**Problem details:** Below are the records; copy exactly the stretch from the line containing "vm_child : handle" through the line containing "let* cancelled := call OCancelled in", both ends included, and nothing else.

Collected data
(* ===== verification/Boot.v ===== *)
(** * Boot: a cold boot ([firecracker.rs])

    The boot of a room from its claimed slot to a running guest, the handle it
    returns, and the metadata it records.  The locals of the source are dropped
    in its order when a step fails: a task or child that runs is ended, then the
    room's guard cleans up. *)

From S2P Require Import Prelude RStr Fs Room Slot Host Egress Config Snapshot Prog Returns Sys Process Teardown InodeSeal Images Launch.
From stdpp Require Import options.

(** ** The claim before the guard *)

Definition PendingSlotClaim : Type := option SlotRelease.

Definition PendingSlotClaim_new (base : path) (slot : Slot) (room_id : string) : PendingSlotClaim :=
  Some {| sl_state_base := base; sl_index := slot_index slot; sl_tap := slot_tap slot; sl_room_id := room_id |}.

Definition PendingSlotClaim_handoff (claim : PendingSlotClaim) (guard : RoomGuard) : RoomGuard :=
  match claim with Some release => set_slot release guard | None => guard end.

Definition PendingSlotClaim_drop (claim : PendingSlotClaim) : sys unit :=
  match claim with
  | Some release => do* call (OSlotFree (sl_state_base release) (sl_index release) (sl_room_id release)) in Ret ()
  | None => Ret ()
  end.

(** ** The guard's other setters *)

Definition set_child (child_pid : option N) (g : RoomGuard) : RoomGuard :=
  {| g_room_dir := g_room_dir g; g_socket := g_socket g; g_child_pid := child_pid;
     g_tap_name := g_tap_name g; g_tap_owned := g_tap_owned g; g_slot_release := g_slot_release g;
     g_suppress_cleanup := g_suppress_cleanup g; g_dismiss := g_dismiss g;
     g_cleanup_grace := g_cleanup_grace g; g_jail_instance_dir := g_jail_instance_dir g |}.

Definition set_tap (tap : string) (g : RoomGuard) : RoomGuard :=
  {| g_room_dir := g_room_dir g; g_socket := g_socket g; g_child_pid := g_child_pid g;
     g_tap_name := Some tap; g_tap_owned := g_tap_owned g; g_slot_release := g_slot_release g;
     g_suppress_cleanup := g_suppress_cleanup g; g_dismiss := g_dismiss g;
     g_cleanup_grace := g_cleanup_grace g; g_jail_instance_dir := g_jail_instance_dir g |}.

Definition set_suppress_cleanup (suppress : bool) (g : RoomGuard) : RoomGuard :=
  {| g_room_dir := g_room_dir g; g_socket := g_socket g; g_child_pid := g_child_pid g;
     g_tap_name := g_tap_name g; g_tap_owned := g_tap_owned g; g_slot_release := g_slot_release g;
     g_suppress_cleanup := suppress; g_dismiss := g_dismiss g;
     g_cleanup_grace := g_cleanup_grace g; g_jail_instance_dir := g_jail_instance_dir g |}.

(** ** Requests *)

Record RoomDescriptor := { rd_command : option string; rd_keep : bool }.

Record ProvisioningPayload := { pp_bundle : string; pp_warm : string; pp_base_repo_sha : option string }.

Definition ProvisioningPayload_new (bundle : string) (warm : option string) : ProvisioningPayload :=
  {| pp_bundle := bundle; pp_warm := default "" warm; pp_base_repo_sha := None |}.

Definition pinned_to (commit : string) (p : ProvisioningPayload) : ProvisioningPayload :=
  {| pp_bundle := pp_bundle p; pp_warm := pp_warm p; pp_base_repo_sha := Some commit |}.

Record BootRequest := {
  br_toolstore : option Toolstore;
  br_resources : Resources;
  br_kernel : path;
  br_rootfs : path;
  br_network : option NetworkConfig;
  br_slot : option Slot;
  br_room_id : string;
  br_readonly_rootfs : bool;
  br_descriptor : RoomDescriptor;
  br_witness : bool;
  br_secrets : option string;
  br_provisioning : option ProvisioningPayload;
  br_egress : Egress.Plan;
  br_base : bool
}.

Definition is_some {A : Type} (o : option A) : bool := match o with Some _ => true | None => false end.

(** The running machine, its tasks and its guard. *)
Record BootedVm := {
  vm_witness : option handle;
  vm_secrets_delivery : option handle;
  vm_provisioning_delivery : option handle;
  vm_guard : RoomGuard;
  vm_child : handle
}.

Definition boot_cancelled : FirecrackerError := FcInternal "boot cancelled before handoff".

(** Cancellation is looked at whenever an awaited step has answered. *)
Definition cancellable {A : Type} (p : sys (result FirecrackerError A)) : sys (result FirecrackerError A) :=
  let* r := p in
  let* cancelled := call OCancelled in
  if cancelled : bool then Ret (Err boot_cancelled) else Ret r.

Definition SECRETS_PORT : N := 5000.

**Answer box:**
  vm_child : handle
}.

Definition boot_cancelled : FirecrackerError := FcInternal "boot cancelled before handoff".

(** Cancellation is looked at whenever an awaited step has answered. *)
Definition cancellable {A : Type} (p : sys (result FirecrackerError A)) : sys (result FirecrackerError A) :=
  let* r := p in
  let* cancelled := call OCancelled in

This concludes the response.